What the task asks:
Search the data for the word "assert" and copy every line that contains it.

Data extracts:
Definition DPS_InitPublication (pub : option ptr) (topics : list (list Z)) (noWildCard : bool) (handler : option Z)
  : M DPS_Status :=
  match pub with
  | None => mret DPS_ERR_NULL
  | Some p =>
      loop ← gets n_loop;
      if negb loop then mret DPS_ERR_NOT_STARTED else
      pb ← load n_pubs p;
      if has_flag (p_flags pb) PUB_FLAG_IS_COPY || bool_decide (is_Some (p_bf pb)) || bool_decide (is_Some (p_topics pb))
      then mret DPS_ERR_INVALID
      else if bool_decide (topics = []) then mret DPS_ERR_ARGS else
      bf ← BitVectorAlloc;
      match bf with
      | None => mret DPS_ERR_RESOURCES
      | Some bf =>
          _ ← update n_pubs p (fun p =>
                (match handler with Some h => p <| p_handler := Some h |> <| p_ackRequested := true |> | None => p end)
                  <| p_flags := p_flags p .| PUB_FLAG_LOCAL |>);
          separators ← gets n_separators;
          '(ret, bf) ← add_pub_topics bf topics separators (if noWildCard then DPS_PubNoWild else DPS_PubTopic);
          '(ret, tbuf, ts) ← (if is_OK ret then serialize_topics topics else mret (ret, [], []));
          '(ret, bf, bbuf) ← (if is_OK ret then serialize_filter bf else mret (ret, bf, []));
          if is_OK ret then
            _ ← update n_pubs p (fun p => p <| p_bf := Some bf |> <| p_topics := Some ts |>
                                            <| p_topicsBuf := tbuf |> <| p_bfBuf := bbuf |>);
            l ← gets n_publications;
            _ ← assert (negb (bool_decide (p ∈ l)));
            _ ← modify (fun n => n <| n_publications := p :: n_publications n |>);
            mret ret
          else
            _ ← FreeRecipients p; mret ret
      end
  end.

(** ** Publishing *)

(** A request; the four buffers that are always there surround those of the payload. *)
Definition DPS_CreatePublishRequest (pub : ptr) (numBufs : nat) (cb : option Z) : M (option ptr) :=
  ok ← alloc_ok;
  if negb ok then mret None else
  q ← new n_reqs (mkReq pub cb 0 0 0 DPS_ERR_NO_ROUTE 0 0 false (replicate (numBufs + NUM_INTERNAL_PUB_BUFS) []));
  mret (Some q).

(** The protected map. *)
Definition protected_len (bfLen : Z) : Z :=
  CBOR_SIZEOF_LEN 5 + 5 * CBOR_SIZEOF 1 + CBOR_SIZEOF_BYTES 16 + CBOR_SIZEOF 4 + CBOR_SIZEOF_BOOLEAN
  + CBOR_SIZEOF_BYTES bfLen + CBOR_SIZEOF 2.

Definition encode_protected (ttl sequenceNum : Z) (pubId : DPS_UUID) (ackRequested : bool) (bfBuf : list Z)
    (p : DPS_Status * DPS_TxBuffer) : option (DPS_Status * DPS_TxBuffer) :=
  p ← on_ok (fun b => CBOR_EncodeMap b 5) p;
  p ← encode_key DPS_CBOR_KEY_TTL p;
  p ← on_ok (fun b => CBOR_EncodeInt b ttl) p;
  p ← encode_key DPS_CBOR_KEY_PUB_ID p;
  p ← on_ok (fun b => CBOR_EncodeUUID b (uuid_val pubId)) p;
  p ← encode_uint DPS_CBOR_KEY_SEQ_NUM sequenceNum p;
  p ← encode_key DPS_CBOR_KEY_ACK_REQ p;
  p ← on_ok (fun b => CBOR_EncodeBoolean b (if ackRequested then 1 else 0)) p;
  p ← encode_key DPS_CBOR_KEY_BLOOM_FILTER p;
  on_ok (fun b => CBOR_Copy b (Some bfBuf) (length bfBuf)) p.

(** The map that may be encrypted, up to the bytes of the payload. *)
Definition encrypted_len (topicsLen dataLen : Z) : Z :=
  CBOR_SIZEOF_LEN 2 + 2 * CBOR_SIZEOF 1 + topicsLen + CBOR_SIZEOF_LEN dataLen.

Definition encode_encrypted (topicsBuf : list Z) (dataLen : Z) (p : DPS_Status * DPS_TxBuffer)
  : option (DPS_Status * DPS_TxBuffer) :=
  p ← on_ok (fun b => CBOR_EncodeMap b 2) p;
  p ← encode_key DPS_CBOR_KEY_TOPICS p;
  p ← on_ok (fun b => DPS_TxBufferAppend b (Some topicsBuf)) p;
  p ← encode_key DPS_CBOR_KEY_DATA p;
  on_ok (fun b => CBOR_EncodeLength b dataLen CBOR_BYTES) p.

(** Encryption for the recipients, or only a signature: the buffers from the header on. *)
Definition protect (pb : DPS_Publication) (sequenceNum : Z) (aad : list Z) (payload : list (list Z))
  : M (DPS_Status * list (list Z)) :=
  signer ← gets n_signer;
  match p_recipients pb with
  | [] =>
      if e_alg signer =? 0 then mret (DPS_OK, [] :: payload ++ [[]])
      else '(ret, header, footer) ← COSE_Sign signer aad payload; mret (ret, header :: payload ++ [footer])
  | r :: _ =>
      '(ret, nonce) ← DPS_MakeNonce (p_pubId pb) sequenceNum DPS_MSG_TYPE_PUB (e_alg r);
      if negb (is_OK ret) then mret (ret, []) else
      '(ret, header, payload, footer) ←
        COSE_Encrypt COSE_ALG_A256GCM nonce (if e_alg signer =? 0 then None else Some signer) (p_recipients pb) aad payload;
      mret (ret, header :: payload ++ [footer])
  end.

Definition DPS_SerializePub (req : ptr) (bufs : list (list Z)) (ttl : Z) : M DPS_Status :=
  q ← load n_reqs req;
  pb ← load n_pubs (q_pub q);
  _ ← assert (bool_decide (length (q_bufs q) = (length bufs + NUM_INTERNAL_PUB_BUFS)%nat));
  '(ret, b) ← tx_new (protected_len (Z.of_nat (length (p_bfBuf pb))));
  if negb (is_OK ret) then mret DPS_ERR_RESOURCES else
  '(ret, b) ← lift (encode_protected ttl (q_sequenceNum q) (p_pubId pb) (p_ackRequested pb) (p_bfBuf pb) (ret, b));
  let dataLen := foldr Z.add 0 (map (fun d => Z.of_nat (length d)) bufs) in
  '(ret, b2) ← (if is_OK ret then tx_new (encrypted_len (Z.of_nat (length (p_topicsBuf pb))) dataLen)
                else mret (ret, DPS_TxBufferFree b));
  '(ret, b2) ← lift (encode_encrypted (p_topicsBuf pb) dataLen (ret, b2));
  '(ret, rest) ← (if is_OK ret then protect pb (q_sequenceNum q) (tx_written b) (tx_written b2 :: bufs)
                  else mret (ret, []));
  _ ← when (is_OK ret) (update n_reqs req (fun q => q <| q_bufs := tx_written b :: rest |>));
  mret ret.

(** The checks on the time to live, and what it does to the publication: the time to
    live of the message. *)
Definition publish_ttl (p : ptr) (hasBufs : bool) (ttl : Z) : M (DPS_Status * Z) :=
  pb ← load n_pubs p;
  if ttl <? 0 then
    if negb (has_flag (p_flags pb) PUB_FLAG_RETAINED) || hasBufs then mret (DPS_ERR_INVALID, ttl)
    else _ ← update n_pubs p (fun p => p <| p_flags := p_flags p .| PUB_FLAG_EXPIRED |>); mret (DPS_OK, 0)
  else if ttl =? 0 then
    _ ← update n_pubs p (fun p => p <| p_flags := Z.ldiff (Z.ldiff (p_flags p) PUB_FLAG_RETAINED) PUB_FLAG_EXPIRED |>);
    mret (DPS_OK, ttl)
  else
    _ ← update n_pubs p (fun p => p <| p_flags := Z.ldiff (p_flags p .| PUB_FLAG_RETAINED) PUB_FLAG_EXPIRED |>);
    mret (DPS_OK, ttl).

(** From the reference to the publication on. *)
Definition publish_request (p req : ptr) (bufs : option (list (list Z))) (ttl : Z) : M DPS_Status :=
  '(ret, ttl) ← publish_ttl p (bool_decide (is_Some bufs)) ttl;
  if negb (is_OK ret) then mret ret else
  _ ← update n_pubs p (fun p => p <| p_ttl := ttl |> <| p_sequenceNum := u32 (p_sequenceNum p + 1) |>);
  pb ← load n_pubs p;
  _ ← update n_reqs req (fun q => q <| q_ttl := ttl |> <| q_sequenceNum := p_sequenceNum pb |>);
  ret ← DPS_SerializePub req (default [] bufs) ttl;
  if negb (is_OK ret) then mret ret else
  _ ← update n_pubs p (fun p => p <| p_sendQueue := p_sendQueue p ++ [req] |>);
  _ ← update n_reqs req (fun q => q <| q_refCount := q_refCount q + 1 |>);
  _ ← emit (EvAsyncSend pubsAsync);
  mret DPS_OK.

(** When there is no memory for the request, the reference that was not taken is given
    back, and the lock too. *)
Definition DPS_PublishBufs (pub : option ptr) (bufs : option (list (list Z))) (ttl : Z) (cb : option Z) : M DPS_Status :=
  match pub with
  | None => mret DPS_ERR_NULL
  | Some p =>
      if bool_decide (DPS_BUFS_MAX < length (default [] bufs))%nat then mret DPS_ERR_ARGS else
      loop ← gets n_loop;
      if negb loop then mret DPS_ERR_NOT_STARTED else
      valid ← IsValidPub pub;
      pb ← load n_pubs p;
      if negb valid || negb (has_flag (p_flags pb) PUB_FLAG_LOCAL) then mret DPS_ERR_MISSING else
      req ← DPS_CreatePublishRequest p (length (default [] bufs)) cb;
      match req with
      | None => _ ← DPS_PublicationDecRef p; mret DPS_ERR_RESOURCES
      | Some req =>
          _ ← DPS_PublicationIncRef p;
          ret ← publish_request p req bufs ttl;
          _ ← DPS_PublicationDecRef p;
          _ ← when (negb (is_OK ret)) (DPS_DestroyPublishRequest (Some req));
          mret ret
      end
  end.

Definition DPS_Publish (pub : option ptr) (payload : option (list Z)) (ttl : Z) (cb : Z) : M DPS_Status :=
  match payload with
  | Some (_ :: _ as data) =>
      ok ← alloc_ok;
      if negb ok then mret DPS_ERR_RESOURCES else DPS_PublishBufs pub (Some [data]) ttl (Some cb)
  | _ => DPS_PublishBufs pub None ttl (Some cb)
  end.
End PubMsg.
* * *
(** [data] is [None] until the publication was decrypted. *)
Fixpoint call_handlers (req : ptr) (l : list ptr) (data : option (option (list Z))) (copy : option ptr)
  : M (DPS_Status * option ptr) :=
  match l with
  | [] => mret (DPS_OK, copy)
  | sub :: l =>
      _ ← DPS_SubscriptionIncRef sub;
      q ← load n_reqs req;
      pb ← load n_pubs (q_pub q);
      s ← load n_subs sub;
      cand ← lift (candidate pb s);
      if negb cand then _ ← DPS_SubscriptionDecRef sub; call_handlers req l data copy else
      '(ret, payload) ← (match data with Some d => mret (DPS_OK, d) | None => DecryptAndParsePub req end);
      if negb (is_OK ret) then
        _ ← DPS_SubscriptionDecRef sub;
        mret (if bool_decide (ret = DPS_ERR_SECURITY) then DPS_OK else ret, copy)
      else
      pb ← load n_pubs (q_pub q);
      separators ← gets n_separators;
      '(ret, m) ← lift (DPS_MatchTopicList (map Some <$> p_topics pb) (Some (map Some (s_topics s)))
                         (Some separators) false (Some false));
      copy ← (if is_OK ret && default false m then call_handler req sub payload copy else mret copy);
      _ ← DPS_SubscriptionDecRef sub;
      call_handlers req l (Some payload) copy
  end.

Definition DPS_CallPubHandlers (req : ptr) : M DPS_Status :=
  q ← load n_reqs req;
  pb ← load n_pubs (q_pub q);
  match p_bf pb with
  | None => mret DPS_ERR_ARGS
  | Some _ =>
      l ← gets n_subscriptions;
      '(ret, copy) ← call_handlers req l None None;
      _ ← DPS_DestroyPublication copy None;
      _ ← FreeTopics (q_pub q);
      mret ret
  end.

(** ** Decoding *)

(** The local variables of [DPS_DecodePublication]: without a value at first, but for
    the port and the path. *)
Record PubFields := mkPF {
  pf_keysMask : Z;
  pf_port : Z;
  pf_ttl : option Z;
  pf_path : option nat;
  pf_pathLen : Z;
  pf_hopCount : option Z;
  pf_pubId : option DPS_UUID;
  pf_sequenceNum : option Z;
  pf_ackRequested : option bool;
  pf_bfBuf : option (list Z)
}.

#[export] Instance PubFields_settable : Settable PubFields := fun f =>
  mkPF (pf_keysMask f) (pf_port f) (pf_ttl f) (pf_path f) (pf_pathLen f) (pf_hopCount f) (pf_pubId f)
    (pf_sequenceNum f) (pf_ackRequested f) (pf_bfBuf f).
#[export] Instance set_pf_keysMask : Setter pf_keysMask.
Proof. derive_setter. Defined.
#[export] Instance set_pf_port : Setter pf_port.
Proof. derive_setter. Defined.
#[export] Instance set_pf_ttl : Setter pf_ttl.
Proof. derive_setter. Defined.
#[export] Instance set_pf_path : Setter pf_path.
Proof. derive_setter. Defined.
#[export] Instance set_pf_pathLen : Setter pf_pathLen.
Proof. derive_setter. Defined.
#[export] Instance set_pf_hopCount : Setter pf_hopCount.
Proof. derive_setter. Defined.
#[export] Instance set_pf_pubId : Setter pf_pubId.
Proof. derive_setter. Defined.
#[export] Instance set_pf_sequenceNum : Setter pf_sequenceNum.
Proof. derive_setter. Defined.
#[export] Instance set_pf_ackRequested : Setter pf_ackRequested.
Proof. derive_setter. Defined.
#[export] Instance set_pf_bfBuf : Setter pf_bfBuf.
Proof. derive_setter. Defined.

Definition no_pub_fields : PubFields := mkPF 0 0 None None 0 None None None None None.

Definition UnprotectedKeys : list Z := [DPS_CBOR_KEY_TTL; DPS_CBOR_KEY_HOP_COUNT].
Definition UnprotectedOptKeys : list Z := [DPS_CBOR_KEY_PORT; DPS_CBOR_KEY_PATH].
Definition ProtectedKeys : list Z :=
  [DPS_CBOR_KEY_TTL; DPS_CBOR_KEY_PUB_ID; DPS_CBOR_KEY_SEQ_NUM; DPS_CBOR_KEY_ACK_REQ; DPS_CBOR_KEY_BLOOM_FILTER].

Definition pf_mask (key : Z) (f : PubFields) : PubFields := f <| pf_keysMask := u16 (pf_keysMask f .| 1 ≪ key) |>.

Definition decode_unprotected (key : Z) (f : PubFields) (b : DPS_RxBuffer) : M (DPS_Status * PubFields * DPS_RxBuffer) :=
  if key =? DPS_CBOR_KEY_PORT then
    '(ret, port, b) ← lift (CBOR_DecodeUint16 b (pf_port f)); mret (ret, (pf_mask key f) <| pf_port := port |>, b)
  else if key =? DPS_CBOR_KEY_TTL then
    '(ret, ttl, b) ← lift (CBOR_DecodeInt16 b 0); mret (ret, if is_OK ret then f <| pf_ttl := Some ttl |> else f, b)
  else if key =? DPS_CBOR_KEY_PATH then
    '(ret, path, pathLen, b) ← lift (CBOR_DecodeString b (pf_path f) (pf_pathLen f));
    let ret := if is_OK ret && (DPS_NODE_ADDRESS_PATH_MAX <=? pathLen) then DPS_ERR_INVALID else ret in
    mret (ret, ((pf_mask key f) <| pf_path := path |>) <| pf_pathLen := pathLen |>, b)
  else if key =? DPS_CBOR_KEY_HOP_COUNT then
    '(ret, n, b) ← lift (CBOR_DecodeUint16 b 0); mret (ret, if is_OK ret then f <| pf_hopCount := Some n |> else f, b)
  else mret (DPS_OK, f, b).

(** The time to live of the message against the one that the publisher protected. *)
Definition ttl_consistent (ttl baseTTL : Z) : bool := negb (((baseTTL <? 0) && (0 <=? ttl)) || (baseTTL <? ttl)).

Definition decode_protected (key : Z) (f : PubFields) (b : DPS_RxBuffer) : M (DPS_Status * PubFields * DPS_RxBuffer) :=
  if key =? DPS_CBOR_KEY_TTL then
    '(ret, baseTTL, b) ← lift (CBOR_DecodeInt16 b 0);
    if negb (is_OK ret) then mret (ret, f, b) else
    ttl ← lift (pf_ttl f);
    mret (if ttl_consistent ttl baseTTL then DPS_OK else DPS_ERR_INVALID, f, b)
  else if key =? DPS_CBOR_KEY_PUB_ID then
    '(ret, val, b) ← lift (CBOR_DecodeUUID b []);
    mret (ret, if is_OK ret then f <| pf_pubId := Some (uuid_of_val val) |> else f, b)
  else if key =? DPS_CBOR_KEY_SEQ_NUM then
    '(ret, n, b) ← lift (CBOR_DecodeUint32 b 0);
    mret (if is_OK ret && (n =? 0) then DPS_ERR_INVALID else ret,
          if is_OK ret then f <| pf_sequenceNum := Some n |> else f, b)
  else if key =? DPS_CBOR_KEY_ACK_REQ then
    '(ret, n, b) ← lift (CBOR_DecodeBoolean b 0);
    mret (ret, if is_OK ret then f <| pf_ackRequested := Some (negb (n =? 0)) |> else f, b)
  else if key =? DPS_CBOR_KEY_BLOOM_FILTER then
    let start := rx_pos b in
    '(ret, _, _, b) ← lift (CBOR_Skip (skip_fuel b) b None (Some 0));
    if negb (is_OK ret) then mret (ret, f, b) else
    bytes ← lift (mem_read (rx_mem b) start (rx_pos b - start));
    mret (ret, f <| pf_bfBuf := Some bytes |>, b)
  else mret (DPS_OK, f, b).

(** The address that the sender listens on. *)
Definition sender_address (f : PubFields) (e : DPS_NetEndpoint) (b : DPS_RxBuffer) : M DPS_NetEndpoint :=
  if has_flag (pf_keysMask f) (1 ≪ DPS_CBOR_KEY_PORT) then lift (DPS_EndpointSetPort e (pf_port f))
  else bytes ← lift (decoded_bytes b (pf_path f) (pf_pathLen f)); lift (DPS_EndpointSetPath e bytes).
--
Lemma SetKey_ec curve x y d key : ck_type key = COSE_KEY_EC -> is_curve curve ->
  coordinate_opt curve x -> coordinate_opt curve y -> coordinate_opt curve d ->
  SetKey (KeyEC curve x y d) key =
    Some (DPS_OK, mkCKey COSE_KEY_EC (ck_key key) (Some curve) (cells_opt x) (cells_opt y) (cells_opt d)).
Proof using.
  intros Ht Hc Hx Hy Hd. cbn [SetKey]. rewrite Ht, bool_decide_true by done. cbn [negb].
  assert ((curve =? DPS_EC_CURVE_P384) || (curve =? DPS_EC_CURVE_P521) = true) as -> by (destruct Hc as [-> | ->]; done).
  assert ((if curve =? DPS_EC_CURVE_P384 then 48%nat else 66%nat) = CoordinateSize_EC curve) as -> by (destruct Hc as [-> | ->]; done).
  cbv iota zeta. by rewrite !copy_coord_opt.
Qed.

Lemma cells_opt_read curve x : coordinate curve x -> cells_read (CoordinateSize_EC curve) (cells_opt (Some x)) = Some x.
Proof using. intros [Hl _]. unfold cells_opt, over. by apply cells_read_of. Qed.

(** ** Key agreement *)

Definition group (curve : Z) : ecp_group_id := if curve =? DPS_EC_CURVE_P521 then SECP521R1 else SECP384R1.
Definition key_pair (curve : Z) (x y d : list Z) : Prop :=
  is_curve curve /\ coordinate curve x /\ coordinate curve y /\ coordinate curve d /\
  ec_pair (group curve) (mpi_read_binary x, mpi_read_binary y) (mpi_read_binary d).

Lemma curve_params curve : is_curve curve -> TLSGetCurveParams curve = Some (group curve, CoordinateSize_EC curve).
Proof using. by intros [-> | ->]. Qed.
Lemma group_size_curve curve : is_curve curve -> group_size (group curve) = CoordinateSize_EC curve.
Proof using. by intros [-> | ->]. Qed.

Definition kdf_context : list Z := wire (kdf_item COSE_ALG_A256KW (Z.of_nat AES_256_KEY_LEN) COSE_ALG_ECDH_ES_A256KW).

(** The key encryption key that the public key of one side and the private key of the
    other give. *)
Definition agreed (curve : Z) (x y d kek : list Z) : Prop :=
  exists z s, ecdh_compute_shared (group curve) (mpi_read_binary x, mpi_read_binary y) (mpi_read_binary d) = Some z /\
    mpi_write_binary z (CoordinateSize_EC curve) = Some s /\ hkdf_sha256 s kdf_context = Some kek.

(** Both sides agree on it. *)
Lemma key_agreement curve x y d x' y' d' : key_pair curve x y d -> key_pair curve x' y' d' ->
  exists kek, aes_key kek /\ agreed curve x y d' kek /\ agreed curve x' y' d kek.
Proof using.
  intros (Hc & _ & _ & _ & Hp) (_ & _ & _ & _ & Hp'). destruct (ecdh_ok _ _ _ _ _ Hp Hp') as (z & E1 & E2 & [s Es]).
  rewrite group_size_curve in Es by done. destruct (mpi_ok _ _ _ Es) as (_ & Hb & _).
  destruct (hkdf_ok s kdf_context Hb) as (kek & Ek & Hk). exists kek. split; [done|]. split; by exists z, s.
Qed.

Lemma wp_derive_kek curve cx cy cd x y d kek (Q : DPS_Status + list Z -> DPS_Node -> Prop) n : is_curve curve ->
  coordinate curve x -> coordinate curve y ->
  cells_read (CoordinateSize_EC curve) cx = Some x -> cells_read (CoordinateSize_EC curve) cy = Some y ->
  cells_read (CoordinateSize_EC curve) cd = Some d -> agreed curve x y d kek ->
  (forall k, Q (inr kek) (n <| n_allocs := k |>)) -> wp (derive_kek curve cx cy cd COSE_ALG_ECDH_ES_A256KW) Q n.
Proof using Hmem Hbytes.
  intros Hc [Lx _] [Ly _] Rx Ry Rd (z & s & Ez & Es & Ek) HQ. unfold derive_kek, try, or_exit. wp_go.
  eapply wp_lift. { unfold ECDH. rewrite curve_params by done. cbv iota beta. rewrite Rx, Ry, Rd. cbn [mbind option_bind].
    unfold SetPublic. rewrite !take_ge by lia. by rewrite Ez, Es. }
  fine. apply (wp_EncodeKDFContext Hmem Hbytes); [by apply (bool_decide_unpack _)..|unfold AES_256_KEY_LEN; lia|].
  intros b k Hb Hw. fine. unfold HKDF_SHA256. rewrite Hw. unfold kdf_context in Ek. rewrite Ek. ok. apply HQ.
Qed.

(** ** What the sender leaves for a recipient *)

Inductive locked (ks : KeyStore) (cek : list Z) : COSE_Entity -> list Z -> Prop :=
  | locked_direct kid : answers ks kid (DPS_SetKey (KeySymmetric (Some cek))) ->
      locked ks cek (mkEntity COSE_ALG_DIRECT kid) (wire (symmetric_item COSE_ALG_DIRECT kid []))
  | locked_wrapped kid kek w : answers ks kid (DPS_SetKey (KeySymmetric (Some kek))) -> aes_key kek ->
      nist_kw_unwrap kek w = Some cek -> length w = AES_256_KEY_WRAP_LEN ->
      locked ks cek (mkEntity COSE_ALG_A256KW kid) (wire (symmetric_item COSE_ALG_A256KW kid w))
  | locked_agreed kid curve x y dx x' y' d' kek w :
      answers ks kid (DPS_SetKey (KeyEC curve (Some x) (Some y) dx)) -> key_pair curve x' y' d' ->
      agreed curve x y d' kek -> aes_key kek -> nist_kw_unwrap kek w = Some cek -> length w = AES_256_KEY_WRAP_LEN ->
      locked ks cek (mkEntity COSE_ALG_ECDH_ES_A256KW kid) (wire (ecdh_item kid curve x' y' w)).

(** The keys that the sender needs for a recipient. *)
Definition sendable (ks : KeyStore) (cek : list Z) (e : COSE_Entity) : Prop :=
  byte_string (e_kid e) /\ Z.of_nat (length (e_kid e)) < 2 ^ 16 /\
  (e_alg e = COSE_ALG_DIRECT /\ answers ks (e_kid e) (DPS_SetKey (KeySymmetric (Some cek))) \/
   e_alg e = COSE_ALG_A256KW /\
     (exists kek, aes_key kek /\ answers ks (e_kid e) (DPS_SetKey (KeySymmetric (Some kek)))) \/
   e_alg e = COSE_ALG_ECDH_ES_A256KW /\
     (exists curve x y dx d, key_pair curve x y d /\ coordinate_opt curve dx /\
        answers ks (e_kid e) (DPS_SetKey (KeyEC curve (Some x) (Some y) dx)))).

Exercise answer:
            _ ← assert (negb (bool_decide (p ∈ l)));
  _ ← assert (bool_decide (length (q_bufs q) = (length bufs + NUM_INTERNAL_PUB_BUFS)%nat));
  assert ((curve =? DPS_EC_CURVE_P384) || (curve =? DPS_EC_CURVE_P521) = true) as -> by (destruct Hc as [-> | ->]; done).
  assert ((if curve =? DPS_EC_CURVE_P384 then 48%nat else 66%nat) = CoordinateSize_EC curve) as -> by (destruct Hc as [-> | ->]; done).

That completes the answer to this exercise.